## Information shown
[Start of section]

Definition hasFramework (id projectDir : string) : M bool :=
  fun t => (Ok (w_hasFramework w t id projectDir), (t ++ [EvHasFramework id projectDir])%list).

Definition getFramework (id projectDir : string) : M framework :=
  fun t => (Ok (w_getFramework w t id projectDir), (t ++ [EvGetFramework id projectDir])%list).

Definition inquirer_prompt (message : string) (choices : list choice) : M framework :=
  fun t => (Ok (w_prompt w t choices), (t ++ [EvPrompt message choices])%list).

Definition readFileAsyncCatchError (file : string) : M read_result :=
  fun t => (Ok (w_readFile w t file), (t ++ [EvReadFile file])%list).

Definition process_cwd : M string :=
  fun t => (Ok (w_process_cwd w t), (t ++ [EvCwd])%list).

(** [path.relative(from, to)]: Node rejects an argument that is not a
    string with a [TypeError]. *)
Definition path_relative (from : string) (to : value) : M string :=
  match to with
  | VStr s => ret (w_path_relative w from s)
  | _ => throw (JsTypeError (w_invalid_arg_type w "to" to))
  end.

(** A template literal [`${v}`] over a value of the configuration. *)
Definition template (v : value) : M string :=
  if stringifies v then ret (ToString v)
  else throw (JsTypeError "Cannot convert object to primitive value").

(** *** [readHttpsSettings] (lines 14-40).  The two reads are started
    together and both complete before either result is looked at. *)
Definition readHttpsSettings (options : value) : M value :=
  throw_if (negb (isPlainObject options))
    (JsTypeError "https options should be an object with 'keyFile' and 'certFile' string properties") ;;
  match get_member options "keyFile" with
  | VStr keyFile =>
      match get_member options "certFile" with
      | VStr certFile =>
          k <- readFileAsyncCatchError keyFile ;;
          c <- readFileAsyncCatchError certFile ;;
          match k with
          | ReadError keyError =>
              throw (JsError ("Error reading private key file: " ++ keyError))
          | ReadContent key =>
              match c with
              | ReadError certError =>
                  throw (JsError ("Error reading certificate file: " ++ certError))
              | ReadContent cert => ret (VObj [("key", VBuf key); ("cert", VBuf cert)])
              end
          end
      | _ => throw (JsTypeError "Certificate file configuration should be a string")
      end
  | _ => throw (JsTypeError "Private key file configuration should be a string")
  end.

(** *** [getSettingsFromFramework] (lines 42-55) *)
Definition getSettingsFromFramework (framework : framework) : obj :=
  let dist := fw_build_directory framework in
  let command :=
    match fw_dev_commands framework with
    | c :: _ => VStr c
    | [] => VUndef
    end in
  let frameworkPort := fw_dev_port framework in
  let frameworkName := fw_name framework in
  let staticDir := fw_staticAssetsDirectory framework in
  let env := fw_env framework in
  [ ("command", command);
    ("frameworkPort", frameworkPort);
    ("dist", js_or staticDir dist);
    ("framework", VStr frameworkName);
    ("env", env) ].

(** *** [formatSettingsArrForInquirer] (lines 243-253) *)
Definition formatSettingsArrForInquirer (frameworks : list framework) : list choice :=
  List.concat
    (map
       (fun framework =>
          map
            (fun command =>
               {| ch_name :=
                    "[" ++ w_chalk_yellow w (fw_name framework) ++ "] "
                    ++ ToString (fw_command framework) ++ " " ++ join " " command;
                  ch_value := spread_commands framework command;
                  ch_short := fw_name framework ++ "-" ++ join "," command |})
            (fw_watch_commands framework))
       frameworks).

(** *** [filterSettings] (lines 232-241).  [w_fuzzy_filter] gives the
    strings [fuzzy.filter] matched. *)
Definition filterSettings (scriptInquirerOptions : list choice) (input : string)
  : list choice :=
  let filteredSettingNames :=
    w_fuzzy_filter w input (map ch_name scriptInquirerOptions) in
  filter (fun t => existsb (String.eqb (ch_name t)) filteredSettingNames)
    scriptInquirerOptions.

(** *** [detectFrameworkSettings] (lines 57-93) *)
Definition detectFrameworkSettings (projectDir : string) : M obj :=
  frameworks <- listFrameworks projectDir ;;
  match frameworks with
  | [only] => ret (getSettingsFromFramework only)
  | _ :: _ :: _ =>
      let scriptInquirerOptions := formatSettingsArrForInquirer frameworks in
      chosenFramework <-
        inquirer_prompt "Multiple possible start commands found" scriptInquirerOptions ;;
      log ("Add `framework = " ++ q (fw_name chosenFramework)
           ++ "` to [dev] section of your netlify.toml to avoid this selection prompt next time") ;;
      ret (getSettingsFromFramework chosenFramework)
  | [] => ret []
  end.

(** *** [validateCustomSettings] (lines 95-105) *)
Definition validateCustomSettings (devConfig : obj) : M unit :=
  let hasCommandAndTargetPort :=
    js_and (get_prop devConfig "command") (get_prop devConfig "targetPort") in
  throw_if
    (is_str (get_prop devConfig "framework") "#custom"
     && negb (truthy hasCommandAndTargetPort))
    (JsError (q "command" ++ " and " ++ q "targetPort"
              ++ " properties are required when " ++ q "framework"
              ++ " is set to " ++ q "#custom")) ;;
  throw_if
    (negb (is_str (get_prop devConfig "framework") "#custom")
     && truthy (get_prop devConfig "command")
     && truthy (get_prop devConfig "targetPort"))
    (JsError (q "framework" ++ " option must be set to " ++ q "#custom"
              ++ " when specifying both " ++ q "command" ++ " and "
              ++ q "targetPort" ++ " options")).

[End of section]
[Start of section]

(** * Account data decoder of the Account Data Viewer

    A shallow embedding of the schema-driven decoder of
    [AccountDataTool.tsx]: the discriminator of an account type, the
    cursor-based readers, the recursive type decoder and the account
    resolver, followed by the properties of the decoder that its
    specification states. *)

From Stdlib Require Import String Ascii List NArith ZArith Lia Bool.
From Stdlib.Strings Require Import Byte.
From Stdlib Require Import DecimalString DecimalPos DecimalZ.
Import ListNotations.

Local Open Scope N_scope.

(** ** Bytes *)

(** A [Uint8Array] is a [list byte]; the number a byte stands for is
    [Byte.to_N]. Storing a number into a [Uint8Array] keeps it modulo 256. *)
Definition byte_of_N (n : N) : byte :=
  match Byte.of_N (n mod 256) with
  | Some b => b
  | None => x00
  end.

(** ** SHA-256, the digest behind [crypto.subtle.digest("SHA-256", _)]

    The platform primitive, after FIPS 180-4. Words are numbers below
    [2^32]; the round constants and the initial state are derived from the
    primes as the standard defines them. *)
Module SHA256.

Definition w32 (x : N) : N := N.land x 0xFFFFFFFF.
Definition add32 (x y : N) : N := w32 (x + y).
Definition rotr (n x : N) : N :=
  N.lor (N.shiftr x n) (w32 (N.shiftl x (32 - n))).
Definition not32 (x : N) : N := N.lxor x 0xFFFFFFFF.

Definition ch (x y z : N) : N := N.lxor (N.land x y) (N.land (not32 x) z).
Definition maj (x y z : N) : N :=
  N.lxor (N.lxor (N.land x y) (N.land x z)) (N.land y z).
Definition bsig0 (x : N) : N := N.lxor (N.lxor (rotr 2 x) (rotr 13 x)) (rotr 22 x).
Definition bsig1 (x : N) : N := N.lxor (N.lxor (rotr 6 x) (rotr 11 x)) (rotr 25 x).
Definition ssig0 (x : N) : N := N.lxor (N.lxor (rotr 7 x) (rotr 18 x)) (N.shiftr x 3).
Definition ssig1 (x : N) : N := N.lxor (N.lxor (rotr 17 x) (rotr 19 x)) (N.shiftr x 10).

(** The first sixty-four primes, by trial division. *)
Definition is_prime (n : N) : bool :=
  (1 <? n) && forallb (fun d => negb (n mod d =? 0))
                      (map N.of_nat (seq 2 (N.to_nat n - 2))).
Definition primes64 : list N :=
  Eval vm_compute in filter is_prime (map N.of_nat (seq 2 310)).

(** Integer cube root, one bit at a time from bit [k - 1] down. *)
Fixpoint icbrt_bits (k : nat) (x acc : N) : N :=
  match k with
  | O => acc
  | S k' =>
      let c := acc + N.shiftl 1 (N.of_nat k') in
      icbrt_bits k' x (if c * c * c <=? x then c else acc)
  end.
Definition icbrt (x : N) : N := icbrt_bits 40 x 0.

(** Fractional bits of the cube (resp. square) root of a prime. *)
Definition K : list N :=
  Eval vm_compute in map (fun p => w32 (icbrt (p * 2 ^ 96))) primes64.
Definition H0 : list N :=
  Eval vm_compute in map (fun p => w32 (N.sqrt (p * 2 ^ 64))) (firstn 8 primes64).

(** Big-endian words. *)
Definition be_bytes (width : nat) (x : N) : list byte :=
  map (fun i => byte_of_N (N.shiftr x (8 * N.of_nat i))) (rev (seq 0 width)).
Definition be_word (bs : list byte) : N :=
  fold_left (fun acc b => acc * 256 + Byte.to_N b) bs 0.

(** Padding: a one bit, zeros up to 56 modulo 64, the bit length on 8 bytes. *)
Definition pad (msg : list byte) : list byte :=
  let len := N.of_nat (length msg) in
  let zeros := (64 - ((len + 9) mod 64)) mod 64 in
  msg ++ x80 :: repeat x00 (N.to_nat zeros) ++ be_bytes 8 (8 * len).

[End of section]

## Your objective
Only lines containing the string "dist" belong in the answer; find them in the data above and copy them.

## Your response
  let dist := fw_build_directory framework in
    ("dist", js_or staticDir dist);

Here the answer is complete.